→ Goal of the exercise
Restate word for word the lines of the records below, starting at the line that contains "lower_wide : N -> pystr;" and ending at the line that contains "(** A database", with both of those lines included and nothing else.

→ Data records
(** C8, as amended: the code has no error of its own for an epoch that is
    not there.  In a container whose group [k] holds several epochs
    ([interferograms], [coherence], [wrapped] or [timeseries]), an [epoch]
    that is a name a member can have (not empty, not [.], no slash) and is
    not among the members of the group makes [read] fail: no data and no
    attributes are returned.  Past the update of the attributes, the
    failure is the [KeyError] of the epoch, or, for [timeseries], where
    [get] yields [None], the [TypeError] of indexing it. *)
Theorem read_epoch_absent w File b epoch atr0 k h5file g ks :
  Py.isin (ext_of File) [".h5"; ".he5"] = true ->
  read_attributes w File = Ok atr0 ->
  atr0 !! "FILE_TYPE" = Some k ->
  k ∈ ["interferograms"; "coherence"; "wrapped"; "timeseries"] ->
  h5py_File w File = Ok h5file ->
  h5_getitem h5file h5file k = Ok g ->
  h5_keys g = Ok ks ->
  link_name epoch = true ->
  epoch ∉ ks ->
  (exists e, read hypot arctan2 w File b epoch = Raise e)
  /\ (forall atr, update_attributes atr0 b = Ok atr ->
      read hypot arctan2 w File b epoch
      = Raise (if decide (k = "timeseries") then TypeError else KeyError epoch)).
Proof.
  intros Hext Hatr Hk Hin Hh Hg Hks Hlink Hepoch.
  destruct (read_attributes_processor _ _ _ Hatr) as (p & Hp & _).
  rewrite (read_unfold _ _ b epoch _ _ Hatr Hp). rewrite Hext.
  assert (Hfail : forall atr, update_attributes atr0 b = Ok atr ->
    read_h5 w File atr b epoch
    = Raise (if decide (k = "timeseries") then TypeError else KeyError epoch)).
  { intros atr Hup. unfold read_h5. rewrite Hh. cbn [mbind result_bind].
    unfold Py.getitem.
    rewrite (update_attributes_same _ _ _ Hup).
    rewrite Hk. cbn [mbind result_bind]. unfold h5_dset.
    rewrite (proj2 (isin_true _ _) Hin), Hg. cbn [mbind result_bind].
    rewrite Hks. cbn [mbind result_bind].
    destruct g as [|gattrs ms]; [discriminate|]. injection Hks as <-.
    destruct (link_name_inv _ Hlink) as (Hne & _).
    case_decide as Hts.
    - subst k. rewrite (proj2 (isin_true _ _)) by set_solver.
      cbn [h5_get]. rewrite Hne, h5_lookup_link by done.
      by rewrite assoc_None.
    - rewrite (proj2 (isin_false _ _)) by set_solver.
      rewrite (proj2 (isin_true _ _)) by set_solver.
      cbn [h5_getitem]. rewrite Hne, h5_lookup_link by done.
      by rewrite assoc_None. }
  split.
  - destruct (update_attributes atr0 b) as [atr|e]; cbn [mbind result_bind].
    + rewrite (Hfail atr eq_refl). eauto.
    + eauto.
  - intros atr Hup. rewrite Hup. cbn [mbind result_bind]. by apply Hfail.
Qed.
(** * merged-epg-filtered: the merge / filter / fallback pipeline

    A shallow embedding of [scripts/merge_and_filter_epg.py] and the
    properties of its timestamp parser, window test, fetch retry loop, merge
    loop, fallback guard and writer.

    Conventions of the embedding.
    - A Python [str] is a [string]; its characters are code points below 256,
      on which the regular-expression classes [\d] and [\s] and [str.strip]
      are the sets given by [is_digit] and [is_space].
    - An aware UTC [datetime] is the number of microseconds elapsed since
      0001-01-01T00:00:00Z, the origin of Python's proleptic ordinal.
    - A raised exception is the [Raise] constructor of [result]; the effects
      of the script (requests, sleeps, log lines, writes to the filesystem)
      are returned as explicit traces. *)

From Stdlib Require Import ZArith List String Ascii Bool Lia.
From stdpp Require Import base option list gmap strings.

Local Open Scope Z_scope.
#[local] Set Warnings "-clear-no-such-hyp".

(** ** Exceptions and fallible computations *)

Inductive exn : Type :=
| ValueError            (* strptime, timezone(): a value out of range *)
| OverflowError         (* datetime arithmetic leaving year 1..9999 *)
| TypeError             (* raise None *)
| RequestError (msg : string).  (* anything raised inside one fetch attempt *)

Inductive result (A : Type) : Type :=
| Ok (a : A)
| Raise (e : exn).
Arguments Ok {A} a.
Arguments Raise {A} e.
(** * Prague-Rent-Predictor: the scraper's extraction, filtering and merge logic

    A shallow embedding of [src/scraper/scrape.py].  Python values are an
    inductive type, Python text is a list of Unicode code points, the
    exceptions the code can raise are an error monad, and the network and
    the [data/] directory are explicit arguments and results. *)

From Stdlib Require Import ZArith NArith String Ascii List Lia DecimalString.
From stdpp Require Import base decidable option list gmap.
Import ListNotations.

Local Open Scope N_scope.

(** ** Text *)

(** A Python [str] is a sequence of code points. *)
Definition pystr := list N.

(** String literals of this file are UTF-8; [txt] decodes them into code
    points (1 to 4 byte sequences of well-formed UTF-8). *)
Fixpoint utf8_codepoints (bs : list N) (pending : nat) (acc : N) : pystr :=
  match bs with
  | [] => []
  | b :: rest =>
      match pending with
      | S O => (acc * 64 + b mod 64) :: utf8_codepoints rest O 0
      | S n => utf8_codepoints rest n (acc * 64 + b mod 64)
      | O =>
          if b <? 128 then b :: utf8_codepoints rest O 0
          else if b <? 224 then utf8_codepoints rest 1%nat (b mod 32)
          else if b <? 240 then utf8_codepoints rest 2%nat (b mod 16)
          else utf8_codepoints rest 3%nat (b mod 8)
      end
  end.

Definition txt (s : string) : pystr :=
  utf8_codepoints (map N_of_ascii (list_ascii_of_string s)) O 0.

Arguments txt : simpl never.

(** [sep.join(parts)] *)
Fixpoint join (sep : pystr) (parts : list pystr) : pystr :=
  match parts with
  | [] => []
  | [p] => p
  | p :: rest => p ++ sep ++ join sep rest
  end.

(** [needle in haystack] for two strings. *)
Fixpoint starts_with (p s : pystr) : bool :=
  match p, s with
  | [], _ => true
  | _ :: _, [] => false
  | a :: p', b :: s' => (a =? b) && starts_with p' s'
  end.

Fixpoint contains (needle haystack : pystr) : bool :=
  starts_with needle haystack ||
  match haystack with
  | [] => false
  | _ :: rest => contains needle rest
  end.

(** ** The Unicode tables of the interpreter

    [\d], [str.lower] and [repr] consult the Unicode database of the running
    interpreter, which differs between Python versions.  Below U+0100 the
    tables are written out; above, they are a parameter of the model. *)
Record unicode_db := {
  (** general category Nd, for code points from U+0100 up *)
  decimal_wide : N -> bool;
  (** full lower-case mapping, for code points from U+0100 up *)
  lower_wide : N -> pystr;
  (** the final-sigma test of [str.lower], given the text before and after *)
  final_sigma : pystr -> pystr -> bool;
  (** simple (one to one) lower-case mapping, for code points from U+0100
      up: what the regex engine compares under [re.IGNORECASE] *)
  simple_lower_wide : N -> N;
  (** [str.isprintable] of one code point, from U+0100 up *)
  printable_wide : N -> bool
}.

(** A database that knows nothing above Latin-1: no further digits, no case
    pairs, everything printable. *)
Definition latin1_db : unicode_db :=
  {| decimal_wide := fun _ => false;
     lower_wide := fun c => [c];
     final_sigma := fun _ _ => false;
     simple_lower_wide := fun c => c;
     printable_wide := fun _ => true |}.

(** [Py_UNICODE_ISSPACE]: what [\s] and [str.strip] call whitespace. *)
Definition is_space (c : N) : bool :=
  ((9 <=? c) && (c <=? 13)) || ((28 <=? c) && (c <=? 32)) ||
  (c =? 0x85) || (c =? 0xA0) || (c =? 0x1680) ||
  ((0x2000 <=? c) && (c <=? 0x200A)) ||
  (c =? 0x2028) || (c =? 0x2029) || (c =? 0x202F) || (c =? 0x205F) ||
  (c =? 0x3000).

(** Lower case of a code point below U+0100: A-Z and the Latin-1 capitals
    (U+00C0..U+00DE without the multiplication sign) move up by 32. *)
Definition lower_latin1 (c : N) : N :=
  if ((0x41 <=? c) && (c <=? 0x5A)) ||
     ((0xC0 <=? c) && (c <=? 0xDE) && negb (c =? 0xD7))
  then c + 32 else c.

Section Unicode.
Variable db : unicode_db.

(** [\d] in a [str] pattern. *)
Definition is_digit (c : N) : bool :=
  if c <? 256 then (0x30 <=? c) && (c <=? 0x39) else decimal_wide db c.

(** [s.lower()], written as the loop over the characters of [s] with the
    text already seen. *)
Fixpoint lower_from (before s : pystr) : pystr :=
  match s with
  | [] => []
  | c :: rest =>
      (if c <? 256 then [lower_latin1 c]
       else if c =? 0x3A3
            then [if final_sigma db before rest then 0x3C2 else 0x3C3]
            else lower_wide db c)
      ++ lower_from (before ++ [c]) rest
  end.
(** * roas-restql: the conflict-aware write pipeline

    A shallow embedding of [lib/middlewares.js] (unique index resolver,
    soft-delete reconciler, conflict translator, write orchestrator,
    existing-row partitioner) and of the association query rewriters of
    [lib/loaders.js], followed by the properties proved about them.

    Conventions of the embedding:
    - a JavaScript record is an association list in insertion order with
      unique keys, read with own-property lookup;
    - numbers are the integers ([Z]); a [Date] carries the identity of
      its object and its [getTime()];
    - every call on the Sequelize model goes through an adapter and is
      logged, so that "no store call was made" is a statement about the
      log. *)

From Stdlib Require Import ZArith String Ascii List Bool Lia DecimalString.
From stdpp Require Import base list.
Import ListNotations.
Local Open Scope string_scope.
Local Open Scope Z_scope.

(** ** JavaScript values held by records *)

Inductive value : Type :=
| VUndefined
| VNull
| VBool (b : bool)
| VNum (n : Z)
| VStr (s : string)
| VDate (ref : nat) (time : Z).

(** Structural equality on values. *)
Definition value_eqb (a b : value) : bool :=
  match a, b with
  | VUndefined, VUndefined => true
  | VNull, VNull => true
  | VBool x, VBool y => Bool.eqb x y
  | VNum x, VNum y => Z.eqb x y
  | VStr x, VStr y => String.eqb x y
  | VDate r x, VDate s y => Nat.eqb r s && Z.eqb x y
  | _, _ => false
  end.

(** [a === b]: primitives by value, objects (dates) by identity. *)
Definition strict_eq (a b : value) : bool :=
  match a, b with
  | VUndefined, VUndefined => true
  | VNull, VNull => true
  | VBool x, VBool y => Bool.eqb x y
  | VNum x, VNum y => Z.eqb x y
  | VStr x, VStr y => String.eqb x y
  | VDate r _, VDate s _ => Nat.eqb r s
  | _, _ => false
  end.

(** ToBoolean. *)
Definition truthy (v : value) : bool :=
  match v with
  | VUndefined | VNull => false
  | VBool b => b
  | VNum n => negb (Z.eqb n 0)
  | VStr s => negb (String.eqb s "")
  | VDate _ _ => true
  end.

Definition is_date (v : value) : bool :=
  match v with VDate _ _ => true | _ => false end.

Section LooseEquality.

(** Two primitives of the language that are not modelled further:
    the text of a date ([Date.prototype.toString]) and the numeric
    reading of a string (ToNumber; [None] is NaN). *)
Variable Date_toString : Z -> string.
Variable StringToNumber : string -> option Z.

Definition num_eq_str (n : Z) (s : string) : bool :=
  match StringToNumber s with
  | Some m => Z.eqb n m
  | None => false
  end.

Definition bool_num (b : bool) : Z := if b then 1 else 0.

(** [a == b], the abstract equality comparison. *)
Definition loose_eq (a b : value) : bool :=
  match a, b with
  | VUndefined, (VUndefined | VNull) => true
  | VNull, (VUndefined | VNull) => true
  | VNum x, VNum y => Z.eqb x y
  | VStr x, VStr y => String.eqb x y
  | VBool x, VBool y => Bool.eqb x y
  | VDate r _, VDate s _ => Nat.eqb r s
  | VNum x, VStr y => num_eq_str x y
  | VStr x, VNum y => num_eq_str y x
  | VBool x, VNum y => Z.eqb (bool_num x) y
  | VNum x, VBool y => Z.eqb x (bool_num y)
  | VBool x, VStr y => num_eq_str (bool_num x) y
  | VStr x, VBool y => num_eq_str (bool_num y) x
  | VDate _ t, VStr y => String.eqb (Date_toString t) y
  | VStr x, VDate _ t => String.eqb x (Date_toString t)
  | VDate _ t, VNum y => num_eq_str y (Date_toString t)
  | VNum x, VDate _ t => num_eq_str x (Date_toString t)
  | VDate _ t, VBool y => num_eq_str (bool_num y) (Date_toString t)
  | VBool x, VDate _ t => num_eq_str (bool_num x) (Date_toString t)
  | _, _ => false
  end.

End LooseEquality.

(** ** Records *)

Definition record : Type := list (string * value).

(** [r[k]] *)
Fixpoint prop_get (r : record) (k : string) : value :=
  match r with
  | [] => VUndefined
  | (k', v) :: r' => if String.eqb k k' then v else prop_get r' k
  end.

(** [r[k] = v]: an existing key keeps its place, a new one goes last. *)
Fixpoint prop_set (r : record) (k : string) (v : value) : record :=
  match r with
  | [] => [(k, v)]
  | (k', v') :: r' =>
      if String.eqb k k' then (k', v) :: r' else (k', v') :: prop_set r' k v
  end.

(** [delete r[k]] *)
Fixpoint prop_delete (r : record) (k : string) : record :=
  match r with
  | [] => []
  | (k', v') :: r' =>
      if String.eqb k k' then prop_delete r' k else (k', v') :: prop_delete r' k
  end.

(** [Object.keys(r)] *)
Definition keys (r : record) : list string := map fst r.

(** [_.assign(target, source)] on a fresh or owned target. *)
Definition assign (target source : record) : record :=
  fold_left (fun t p => prop_set t (fst p) (snd p)) source target.

(** ** Model descriptors *)

Record Attribute : Type := { defaultValue : value }.

Record DeclaredIndex : Type := {
  di_unique : bool;
  di_name : option string;
  di_fields : list string
}.

Record UniqueKey : Type := {
  uk_name : option string;
  uk_fields : list string
}.

Record ModelOptions : Type := {
  indexes : list DeclaredIndex;
  uniqueKeys : list (string * UniqueKey);
  paranoid : bool;
  deletedAt : option string
}.

Record Model : Type := {
  name : string;
  primaryKeys : option (list string);
  attributes : list (string * Attribute);
  options : ModelOptions
}.

(** [attributes[key]] *)
Fixpoint attribute (attrs : list (string * Attribute)) (k : string)
  : option Attribute :=
  match attrs with
  | [] => None
  | (k', a) :: attrs' => if String.eqb k k' then Some a else attribute attrs' k
  end.

(** The index objects built by [_getIndexes]. *)
Record Index : Type := {
  idx_name : option string;
  idx_unique : bool;
  idx_primary : bool;
  idx_fields : list string
}.

(** ** Unique index resolver *)

Definition _getIndexes (model : Model) : list Index :=
  let idxes0 :=
    match primaryKeys model with
    | Some ks =>
        match ks with
        | [] => []
        | _ => [ {| idx_name := Some "PRIMARY"; idx_unique := true;
                    idx_primary := true; idx_fields := ks |} ]
        end
    | None => []
    end in
  let idxes1 :=
    map (fun index =>
           {| idx_name := di_name index; idx_unique := di_unique index;
              idx_primary := false; idx_fields := di_fields index |})
        (indexes (options model)) in
  let idxes2 :=
    map (fun kv =>
           {| idx_name := uk_name (snd kv); idx_unique := true;
              idx_primary := false; idx_fields := uk_fields (snd kv) |})
        (uniqueKeys (options model)) in
  idxes0 ++ idxes1 ++ idxes2.

Definition _getUniqueIndexes (model : Model) : list Index :=
  List.filter (fun index => idx_unique index) (_getIndexes model).

(** [index.fields.every(field => data[field] !== undefined)] *)
Definition index_valid_for (data : record) (index : Index) : bool :=
  forallb (fun field => negb (strict_eq (prop_get data field) VUndefined))
          (idx_fields index).

Definition _getInstanceValidIndexes (indexes : list Index) (data : record)
  : list Index :=
  List.filter (index_valid_for data) indexes.

(** The source builds [fields] by assignment in field order. *)
Definition _getInstanceValidIndexFields (indexes : list Index) (data : record)
  : option record :=
  match _getInstanceValidIndexes indexes data with
  | [] => None
  | index :: _ =>
      Some (fold_left (fun fields field => prop_set fields field (prop_get data field))
                      (idx_fields index) [])
  end.

(** ** Errors and outcomes *)

(** What a rejected Sequelize call carries: [error.name], [error.fields]. *)
Record StoreError : Type := {
  err_name : string;
  err_fields : option record
}.

(** How a piece of the pipeline ends. *)
Inductive outcome (A : Type) : Type :=
| Ok (a : A)
| HttpError (status : Z) (message : string)   (* ctx.throw(message, status) *)
| WrappedError (e : StoreError)               (* throw new Error(error) *)
| StoreRejection (e : StoreError)             (* a rejected call, not caught *)
| TypeError                                   (* property access on undefined *)
| Diverged.                                   (* the loop ran out of fuel *)

Arguments Ok {A} a.
Arguments HttpError {A} status message.
Arguments WrappedError {A} e.
Arguments StoreRejection {A} e.
Arguments TypeError {A}.
Arguments Diverged {A}.

(** A property key made from a possibly undefined name. *)
Definition key_of (o : option string) : string :=
  match o with
  | Some s => s
  | None => "undefined"
  end.

Definition truthy_name (o : option string) : bool :=
  match o with
  | Some s => negb (String.eqb s "")
  | None => false
  end.

(** ** Dispatch on the runtime type *)

Inductive js_type : Type :=
| TObject | TArray | TString | TBool | TNumber | TOther.

Record Callbacks (X R : Type) : Type := {
  cb_object : option (X -> R);
  cb_array : option (X -> R);
  cb_string : option (X -> R);
  cb_bool : option (X -> R);
  cb_number : option (X -> R);
  cb_defaults : option (X -> R)
}.

Arguments cb_object {X R} _.
Arguments cb_array {X R} _.
Arguments cb_string {X R} _.
Arguments cb_bool {X R} _.
Arguments cb_number {X R} _.
Arguments cb_defaults {X R} _.

(** Modelled from the spec: [common.switchByType] lives in
    [lib/common.js], which is not among the sources.  The spec's
    "a single scalar maps to one field, a delimited composite value
    splits" and "a single record or every record of a batch" are both
    written with it: it picks the callback named after the runtime type
    of its first argument, applies it, and gives [undefined] ([None])
    when there is no such callback. *)
Definition switchByType {X R : Type} (type_of : X -> js_type)
    (param : X) (callbacks : Callbacks X R) : option R :=
  let callback :=
    match type_of param with
    | TObject => cb_object callbacks
    | TArray => cb_array callbacks
    | TString => cb_string callbacks
    | TBool => cb_bool callbacks
    | TNumber => cb_number callbacks
    | TOther => cb_defaults callbacks
    end in
  match callback with
  | Some f => Some (f param)
  | None => None
  end.

(** [typeof], with arrays told apart from other objects. *)
Definition type_of_value (v : value) : js_type :=
  match v with
  | VUndefined => TOther
  | VNull => TObject
  | VBool _ => TBool
  | VNum _ => TNumber
  | VStr _ => TString
  | VDate _ _ => TObject
  end.

(** A request body: one record or a batch. *)
Inductive body : Type :=
| BObject (r : record)
| BArray (rs : list record).

Definition type_of_body (b : body) : js_type :=
  match b with
  | BObject _ => TObject
  | BArray _ => TArray
  end.

(** ** Soft-delete reconciler *)

(** [r]: the row instance, or [None] for [null]. *)
Definition isDeleted (model : Model) (row : option record) : outcome bool :=
  let attributes := attributes model in
  let paranoid := paranoid (options model) in
  let deletedAtCol := deletedAt (options model) in
  if negb paranoid || negb (truthy_name deletedAtCol) then Ok false
  else
    match row with
    | None => Ok true
    | Some row =>
        match attribute attributes (key_of deletedAtCol) with
        | None => TypeError
        | Some a =>
            let defaultDeletedAt :=
              if strict_eq (defaultValue a) VUndefined then VNull
              else defaultValue a in
            let deletedAt := prop_get row (key_of deletedAtCol) in
            match defaultDeletedAt, deletedAt with
            | VDate _ t, VDate _ t' => Ok (negb (Z.eqb t t'))
            | _, _ => Ok (negb (strict_eq defaultDeletedAt deletedAt))
            end
        end
    end.

(** The body is mutated in place by the source; the stamped body is
    returned here.  A body is an object or an array, so the source's
    guard [if (!data) return] never fires. *)
Definition setDefaultDeletedValue (model : Model) (data : body)
  : outcome body :=
  let attributes := attributes model in
  let paranoid := paranoid (options model) in
  let deletedAtCol := deletedAt (options model) in
  if negb paranoid || negb (truthy_name deletedAtCol) then Ok data
  else
    match attribute attributes (key_of deletedAtCol) with
    | None => TypeError
    | Some a =>
        let defaultDeletedAt :=
          if strict_eq (defaultValue a) VUndefined then VNull
          else defaultValue a in
        let stamp row := prop_set row (key_of deletedAtCol) defaultDeletedAt in
        let stamped :=
          switchByType type_of_body data
            {| cb_object := Some (fun data =>
                 match data with
                 | BObject r => BObject (stamp r)
                 | BArray rs => BArray rs
                 end);
               cb_array := Some (fun data =>
                 match data with
                 | BArray rs => BArray (map stamp rs)
                 | BObject r => BObject r
                 end);
               cb_string := None; cb_bool := None;
               cb_number := None; cb_defaults := None |} in
        match stamped with
        | Some data' => Ok data'
        | None => Ok data
        end
    end.

(** ** Conflict translator *)

(** [s.split(sep)] for a one-character separator. *)
Fixpoint split_on (sep : ascii) (s : string) : list string :=
  match s with
  | EmptyString => [EmptyString]
  | String c s' =>
      if Ascii.eqb c sep then EmptyString :: split_on sep s'
      else
        match split_on sep s' with
        | [] => [String c EmptyString]
        | w :: ws => String c w :: ws
        end
  end.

→ Answer for the task
  lower_wide : N -> pystr;
  (** the final-sigma test of [str.lower], given the text before and after *)
  final_sigma : pystr -> pystr -> bool;
  (** simple (one to one) lower-case mapping, for code points from U+0100
      up: what the regex engine compares under [re.IGNORECASE] *)
  simple_lower_wide : N -> N;
  (** [str.isprintable] of one code point, from U+0100 up *)
  printable_wide : N -> bool
}.

(** A database that knows nothing above Latin-1: no further digits, no case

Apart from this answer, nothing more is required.